(Saved entries)
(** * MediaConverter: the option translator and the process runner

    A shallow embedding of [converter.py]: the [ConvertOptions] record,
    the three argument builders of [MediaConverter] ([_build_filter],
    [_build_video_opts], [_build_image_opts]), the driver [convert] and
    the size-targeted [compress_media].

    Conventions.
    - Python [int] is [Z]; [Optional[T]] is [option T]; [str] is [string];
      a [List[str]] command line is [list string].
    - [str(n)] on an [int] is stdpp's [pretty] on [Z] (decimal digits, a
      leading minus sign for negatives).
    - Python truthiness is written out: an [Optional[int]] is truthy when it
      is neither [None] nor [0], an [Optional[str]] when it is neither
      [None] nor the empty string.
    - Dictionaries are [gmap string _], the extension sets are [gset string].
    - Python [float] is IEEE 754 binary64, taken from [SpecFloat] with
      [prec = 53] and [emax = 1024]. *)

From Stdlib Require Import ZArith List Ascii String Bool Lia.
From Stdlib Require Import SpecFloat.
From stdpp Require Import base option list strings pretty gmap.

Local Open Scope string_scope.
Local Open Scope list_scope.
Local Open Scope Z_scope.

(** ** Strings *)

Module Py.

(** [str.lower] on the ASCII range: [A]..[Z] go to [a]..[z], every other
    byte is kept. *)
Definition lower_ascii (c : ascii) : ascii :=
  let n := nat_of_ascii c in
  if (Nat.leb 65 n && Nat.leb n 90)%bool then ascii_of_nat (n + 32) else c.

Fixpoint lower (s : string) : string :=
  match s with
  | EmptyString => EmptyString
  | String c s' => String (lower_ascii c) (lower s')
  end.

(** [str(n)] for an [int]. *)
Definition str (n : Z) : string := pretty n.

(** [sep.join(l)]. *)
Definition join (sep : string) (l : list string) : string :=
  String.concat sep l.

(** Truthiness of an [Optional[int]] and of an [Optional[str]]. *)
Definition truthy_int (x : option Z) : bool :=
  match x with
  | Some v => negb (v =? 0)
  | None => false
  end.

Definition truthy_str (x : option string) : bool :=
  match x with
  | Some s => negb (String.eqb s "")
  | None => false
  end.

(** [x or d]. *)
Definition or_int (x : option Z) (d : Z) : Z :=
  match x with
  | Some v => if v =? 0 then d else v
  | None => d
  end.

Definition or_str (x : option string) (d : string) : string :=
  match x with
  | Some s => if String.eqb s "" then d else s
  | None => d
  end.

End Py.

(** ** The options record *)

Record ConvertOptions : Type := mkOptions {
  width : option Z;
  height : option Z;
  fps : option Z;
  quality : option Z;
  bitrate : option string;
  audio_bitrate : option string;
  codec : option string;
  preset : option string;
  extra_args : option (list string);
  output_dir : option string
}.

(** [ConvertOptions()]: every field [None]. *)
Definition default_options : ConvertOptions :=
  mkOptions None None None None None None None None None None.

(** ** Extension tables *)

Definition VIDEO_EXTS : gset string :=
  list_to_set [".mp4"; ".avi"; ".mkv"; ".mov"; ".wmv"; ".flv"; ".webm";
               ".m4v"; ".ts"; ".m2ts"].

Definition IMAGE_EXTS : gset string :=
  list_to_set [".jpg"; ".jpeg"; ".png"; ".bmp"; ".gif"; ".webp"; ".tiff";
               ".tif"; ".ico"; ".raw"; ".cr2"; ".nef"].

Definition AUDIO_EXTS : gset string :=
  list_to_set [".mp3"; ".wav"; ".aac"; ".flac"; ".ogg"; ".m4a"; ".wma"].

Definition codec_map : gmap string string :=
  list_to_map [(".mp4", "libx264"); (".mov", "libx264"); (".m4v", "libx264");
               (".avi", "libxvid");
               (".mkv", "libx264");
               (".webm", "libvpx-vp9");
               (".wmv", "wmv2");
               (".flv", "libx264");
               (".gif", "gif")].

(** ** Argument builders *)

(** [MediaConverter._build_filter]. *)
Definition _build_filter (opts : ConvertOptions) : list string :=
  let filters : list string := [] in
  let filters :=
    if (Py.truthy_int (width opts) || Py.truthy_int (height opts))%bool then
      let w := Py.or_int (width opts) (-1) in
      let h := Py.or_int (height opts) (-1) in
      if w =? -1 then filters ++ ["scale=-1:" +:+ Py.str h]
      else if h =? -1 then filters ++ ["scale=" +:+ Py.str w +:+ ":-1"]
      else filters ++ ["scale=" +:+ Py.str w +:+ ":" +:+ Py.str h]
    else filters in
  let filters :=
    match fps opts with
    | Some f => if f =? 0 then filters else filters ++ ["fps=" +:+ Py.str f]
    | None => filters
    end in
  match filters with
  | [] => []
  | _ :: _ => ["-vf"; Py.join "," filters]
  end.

PROBLEM TO WORK ON:
Only the lines from the one containing "None => filters" through the end of the records above belong in the output, each exactly as it stands, both ends included.

ANSWER SPACE:
    | None => filters
    end in
  match filters with
  | [] => []
  | _ :: _ => ["-vf"; Py.join "," filters]
  end.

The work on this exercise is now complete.